◆ YOUR GOAL
The answer must consist of every line in the records that contains the word "psteps".

◆ DATA
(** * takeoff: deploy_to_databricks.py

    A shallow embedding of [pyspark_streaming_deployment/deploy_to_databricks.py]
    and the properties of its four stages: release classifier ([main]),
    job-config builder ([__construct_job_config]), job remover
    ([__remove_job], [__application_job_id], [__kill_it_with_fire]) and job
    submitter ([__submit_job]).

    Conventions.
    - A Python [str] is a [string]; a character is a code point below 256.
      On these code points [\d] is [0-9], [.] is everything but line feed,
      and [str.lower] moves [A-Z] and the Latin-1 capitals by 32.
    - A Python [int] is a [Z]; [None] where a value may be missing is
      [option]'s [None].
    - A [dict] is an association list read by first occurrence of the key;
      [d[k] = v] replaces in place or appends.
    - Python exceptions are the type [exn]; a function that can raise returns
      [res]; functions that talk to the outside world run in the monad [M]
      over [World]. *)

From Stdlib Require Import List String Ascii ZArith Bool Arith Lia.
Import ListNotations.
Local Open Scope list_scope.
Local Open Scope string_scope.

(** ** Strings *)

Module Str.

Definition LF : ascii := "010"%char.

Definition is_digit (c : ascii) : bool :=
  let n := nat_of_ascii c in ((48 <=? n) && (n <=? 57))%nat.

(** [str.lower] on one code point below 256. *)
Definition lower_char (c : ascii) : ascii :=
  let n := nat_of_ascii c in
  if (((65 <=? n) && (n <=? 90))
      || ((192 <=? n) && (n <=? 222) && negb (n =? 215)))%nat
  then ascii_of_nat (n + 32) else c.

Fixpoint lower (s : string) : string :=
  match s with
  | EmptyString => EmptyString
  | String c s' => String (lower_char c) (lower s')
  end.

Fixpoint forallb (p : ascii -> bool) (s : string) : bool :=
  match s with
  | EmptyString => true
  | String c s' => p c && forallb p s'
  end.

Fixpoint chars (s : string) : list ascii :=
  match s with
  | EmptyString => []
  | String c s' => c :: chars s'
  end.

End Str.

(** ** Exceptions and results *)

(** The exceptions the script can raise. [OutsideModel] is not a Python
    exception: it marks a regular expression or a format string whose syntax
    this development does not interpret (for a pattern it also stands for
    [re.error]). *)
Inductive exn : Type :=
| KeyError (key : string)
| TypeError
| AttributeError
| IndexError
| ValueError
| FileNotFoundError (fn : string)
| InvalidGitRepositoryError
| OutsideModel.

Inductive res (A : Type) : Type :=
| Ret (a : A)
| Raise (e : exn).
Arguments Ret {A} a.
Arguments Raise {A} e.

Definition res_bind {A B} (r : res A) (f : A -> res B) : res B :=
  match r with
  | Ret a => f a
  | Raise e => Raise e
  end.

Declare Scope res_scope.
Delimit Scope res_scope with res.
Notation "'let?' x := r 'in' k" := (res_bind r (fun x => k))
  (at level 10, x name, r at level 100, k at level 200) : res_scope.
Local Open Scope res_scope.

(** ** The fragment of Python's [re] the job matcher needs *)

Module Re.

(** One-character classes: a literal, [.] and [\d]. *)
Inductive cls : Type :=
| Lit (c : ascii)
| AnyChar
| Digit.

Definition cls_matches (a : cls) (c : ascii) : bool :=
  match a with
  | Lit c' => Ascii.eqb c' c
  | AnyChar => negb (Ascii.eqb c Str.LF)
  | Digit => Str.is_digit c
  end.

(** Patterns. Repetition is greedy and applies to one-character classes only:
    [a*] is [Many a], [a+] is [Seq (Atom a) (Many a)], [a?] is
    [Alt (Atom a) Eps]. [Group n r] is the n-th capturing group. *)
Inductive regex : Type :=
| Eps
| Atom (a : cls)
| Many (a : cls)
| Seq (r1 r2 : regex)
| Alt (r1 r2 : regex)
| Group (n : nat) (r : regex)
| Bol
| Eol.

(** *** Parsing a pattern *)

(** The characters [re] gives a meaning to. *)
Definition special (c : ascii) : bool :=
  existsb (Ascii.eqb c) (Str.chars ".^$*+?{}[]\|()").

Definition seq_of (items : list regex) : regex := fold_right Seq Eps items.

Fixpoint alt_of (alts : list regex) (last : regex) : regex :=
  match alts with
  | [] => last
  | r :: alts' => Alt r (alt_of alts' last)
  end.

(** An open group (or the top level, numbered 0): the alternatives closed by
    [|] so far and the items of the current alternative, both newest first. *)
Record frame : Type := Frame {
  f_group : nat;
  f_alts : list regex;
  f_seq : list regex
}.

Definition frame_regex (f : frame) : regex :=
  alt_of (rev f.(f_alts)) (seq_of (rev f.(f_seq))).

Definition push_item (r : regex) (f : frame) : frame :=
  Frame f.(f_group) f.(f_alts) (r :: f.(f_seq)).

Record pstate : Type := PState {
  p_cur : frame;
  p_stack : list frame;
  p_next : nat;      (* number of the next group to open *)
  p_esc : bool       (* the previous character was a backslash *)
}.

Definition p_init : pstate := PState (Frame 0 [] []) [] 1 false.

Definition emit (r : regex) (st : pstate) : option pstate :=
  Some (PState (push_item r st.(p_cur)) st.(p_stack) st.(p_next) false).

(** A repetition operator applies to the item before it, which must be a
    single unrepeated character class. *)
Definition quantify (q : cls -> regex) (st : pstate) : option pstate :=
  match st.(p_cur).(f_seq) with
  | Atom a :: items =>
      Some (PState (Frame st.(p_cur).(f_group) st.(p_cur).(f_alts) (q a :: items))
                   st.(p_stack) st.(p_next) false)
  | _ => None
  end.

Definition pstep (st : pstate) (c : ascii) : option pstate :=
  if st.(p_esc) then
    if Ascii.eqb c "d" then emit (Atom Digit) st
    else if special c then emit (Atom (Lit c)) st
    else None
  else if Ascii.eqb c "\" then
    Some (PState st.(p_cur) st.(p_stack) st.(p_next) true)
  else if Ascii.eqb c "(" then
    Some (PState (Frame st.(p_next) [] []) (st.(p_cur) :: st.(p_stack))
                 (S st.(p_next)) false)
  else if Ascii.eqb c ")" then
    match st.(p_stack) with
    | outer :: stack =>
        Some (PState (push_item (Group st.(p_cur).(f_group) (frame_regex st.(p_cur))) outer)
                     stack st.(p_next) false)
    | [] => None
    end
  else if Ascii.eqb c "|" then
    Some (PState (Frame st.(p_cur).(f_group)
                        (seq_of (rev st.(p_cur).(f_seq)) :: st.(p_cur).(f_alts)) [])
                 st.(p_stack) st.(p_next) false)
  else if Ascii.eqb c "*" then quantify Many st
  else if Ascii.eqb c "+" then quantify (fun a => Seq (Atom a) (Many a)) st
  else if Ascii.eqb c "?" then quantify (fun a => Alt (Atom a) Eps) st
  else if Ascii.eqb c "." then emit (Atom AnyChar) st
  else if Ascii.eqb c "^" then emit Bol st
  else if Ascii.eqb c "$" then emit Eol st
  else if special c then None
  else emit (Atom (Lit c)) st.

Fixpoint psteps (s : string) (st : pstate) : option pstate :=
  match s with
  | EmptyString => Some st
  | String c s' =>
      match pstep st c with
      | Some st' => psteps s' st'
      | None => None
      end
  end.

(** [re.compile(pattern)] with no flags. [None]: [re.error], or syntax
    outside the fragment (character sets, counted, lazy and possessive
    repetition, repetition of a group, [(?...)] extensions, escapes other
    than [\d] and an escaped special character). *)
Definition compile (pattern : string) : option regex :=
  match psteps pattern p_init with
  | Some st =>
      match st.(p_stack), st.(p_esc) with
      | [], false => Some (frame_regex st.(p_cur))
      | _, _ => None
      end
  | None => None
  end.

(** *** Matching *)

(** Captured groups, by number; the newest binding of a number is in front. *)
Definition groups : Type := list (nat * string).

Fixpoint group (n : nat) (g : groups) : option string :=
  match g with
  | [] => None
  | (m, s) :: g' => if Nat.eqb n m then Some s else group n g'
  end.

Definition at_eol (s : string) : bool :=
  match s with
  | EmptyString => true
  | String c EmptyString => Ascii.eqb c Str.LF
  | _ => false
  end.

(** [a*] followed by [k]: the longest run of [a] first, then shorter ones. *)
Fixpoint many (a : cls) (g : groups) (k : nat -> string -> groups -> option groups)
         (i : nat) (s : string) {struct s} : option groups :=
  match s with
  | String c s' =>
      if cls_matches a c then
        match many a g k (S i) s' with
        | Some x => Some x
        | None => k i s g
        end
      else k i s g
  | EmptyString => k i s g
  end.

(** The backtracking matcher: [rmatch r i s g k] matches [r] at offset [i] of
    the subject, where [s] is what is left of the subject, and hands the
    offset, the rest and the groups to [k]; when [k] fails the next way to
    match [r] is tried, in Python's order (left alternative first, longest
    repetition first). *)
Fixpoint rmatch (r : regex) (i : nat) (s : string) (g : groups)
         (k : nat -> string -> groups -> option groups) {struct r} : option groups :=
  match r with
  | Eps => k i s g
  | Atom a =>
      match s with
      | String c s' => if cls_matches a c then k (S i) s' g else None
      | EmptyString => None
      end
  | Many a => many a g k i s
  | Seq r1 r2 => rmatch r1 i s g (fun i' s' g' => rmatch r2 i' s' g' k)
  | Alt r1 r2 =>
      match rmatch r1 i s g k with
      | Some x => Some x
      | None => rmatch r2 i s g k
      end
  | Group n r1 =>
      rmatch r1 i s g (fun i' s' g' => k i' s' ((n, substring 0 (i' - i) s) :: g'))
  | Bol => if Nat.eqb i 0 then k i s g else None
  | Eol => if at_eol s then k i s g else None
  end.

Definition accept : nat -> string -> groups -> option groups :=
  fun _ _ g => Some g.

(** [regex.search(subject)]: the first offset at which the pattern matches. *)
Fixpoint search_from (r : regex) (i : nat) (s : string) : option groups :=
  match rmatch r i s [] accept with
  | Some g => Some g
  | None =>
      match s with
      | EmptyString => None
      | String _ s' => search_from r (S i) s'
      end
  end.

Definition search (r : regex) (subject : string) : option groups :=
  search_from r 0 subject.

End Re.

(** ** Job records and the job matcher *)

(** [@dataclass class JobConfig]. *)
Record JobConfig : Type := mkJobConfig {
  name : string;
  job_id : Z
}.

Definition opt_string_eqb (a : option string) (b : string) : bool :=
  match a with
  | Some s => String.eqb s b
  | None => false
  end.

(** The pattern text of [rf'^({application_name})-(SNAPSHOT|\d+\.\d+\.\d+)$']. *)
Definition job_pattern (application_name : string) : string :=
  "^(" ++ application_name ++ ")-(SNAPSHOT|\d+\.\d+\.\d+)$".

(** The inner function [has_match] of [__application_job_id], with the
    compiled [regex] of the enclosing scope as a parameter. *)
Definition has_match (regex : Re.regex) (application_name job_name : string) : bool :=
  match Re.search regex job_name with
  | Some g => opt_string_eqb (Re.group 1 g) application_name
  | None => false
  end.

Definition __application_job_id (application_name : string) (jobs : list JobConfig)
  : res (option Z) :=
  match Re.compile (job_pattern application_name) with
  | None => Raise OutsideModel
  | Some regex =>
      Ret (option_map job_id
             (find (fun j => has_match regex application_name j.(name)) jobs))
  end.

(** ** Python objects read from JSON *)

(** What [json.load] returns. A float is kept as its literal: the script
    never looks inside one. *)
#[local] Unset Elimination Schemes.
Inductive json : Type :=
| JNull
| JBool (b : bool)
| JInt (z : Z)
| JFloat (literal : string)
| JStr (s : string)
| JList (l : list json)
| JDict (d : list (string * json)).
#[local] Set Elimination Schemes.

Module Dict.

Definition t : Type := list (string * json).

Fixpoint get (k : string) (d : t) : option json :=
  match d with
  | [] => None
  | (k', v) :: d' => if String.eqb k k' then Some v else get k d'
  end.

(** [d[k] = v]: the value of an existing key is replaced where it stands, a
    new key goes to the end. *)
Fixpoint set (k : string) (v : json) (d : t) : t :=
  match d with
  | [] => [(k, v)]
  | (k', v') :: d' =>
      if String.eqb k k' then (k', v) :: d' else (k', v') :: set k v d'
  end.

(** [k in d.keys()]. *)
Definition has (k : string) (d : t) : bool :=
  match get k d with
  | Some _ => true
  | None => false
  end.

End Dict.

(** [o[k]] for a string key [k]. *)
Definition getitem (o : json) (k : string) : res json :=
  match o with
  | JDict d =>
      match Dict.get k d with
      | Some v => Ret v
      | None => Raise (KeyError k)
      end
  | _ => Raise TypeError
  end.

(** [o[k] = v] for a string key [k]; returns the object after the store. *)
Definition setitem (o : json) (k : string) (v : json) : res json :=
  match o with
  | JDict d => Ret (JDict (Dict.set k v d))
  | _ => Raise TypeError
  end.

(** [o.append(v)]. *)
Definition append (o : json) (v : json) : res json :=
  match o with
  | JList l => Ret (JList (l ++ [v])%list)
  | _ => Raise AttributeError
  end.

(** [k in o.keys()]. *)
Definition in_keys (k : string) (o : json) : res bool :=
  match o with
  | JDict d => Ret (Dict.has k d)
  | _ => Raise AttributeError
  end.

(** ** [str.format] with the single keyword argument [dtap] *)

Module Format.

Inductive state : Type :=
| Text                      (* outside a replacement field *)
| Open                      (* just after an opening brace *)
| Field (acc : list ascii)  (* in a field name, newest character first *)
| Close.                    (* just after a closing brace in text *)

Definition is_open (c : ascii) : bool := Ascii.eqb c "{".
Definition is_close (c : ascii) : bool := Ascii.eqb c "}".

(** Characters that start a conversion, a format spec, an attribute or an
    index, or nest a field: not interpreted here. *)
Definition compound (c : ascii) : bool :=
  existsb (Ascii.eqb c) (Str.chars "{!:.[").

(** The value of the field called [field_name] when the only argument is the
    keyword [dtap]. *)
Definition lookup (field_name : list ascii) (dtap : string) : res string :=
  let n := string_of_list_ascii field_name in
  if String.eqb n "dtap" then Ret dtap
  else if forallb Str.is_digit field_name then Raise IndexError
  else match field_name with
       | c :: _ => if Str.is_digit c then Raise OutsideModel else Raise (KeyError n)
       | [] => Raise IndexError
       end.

◆ RESPONSE TO THIS TASK
Fixpoint psteps (s : string) (st : pstate) : option pstate :=
      | Some st' => psteps s' st'
  match psteps pattern p_init with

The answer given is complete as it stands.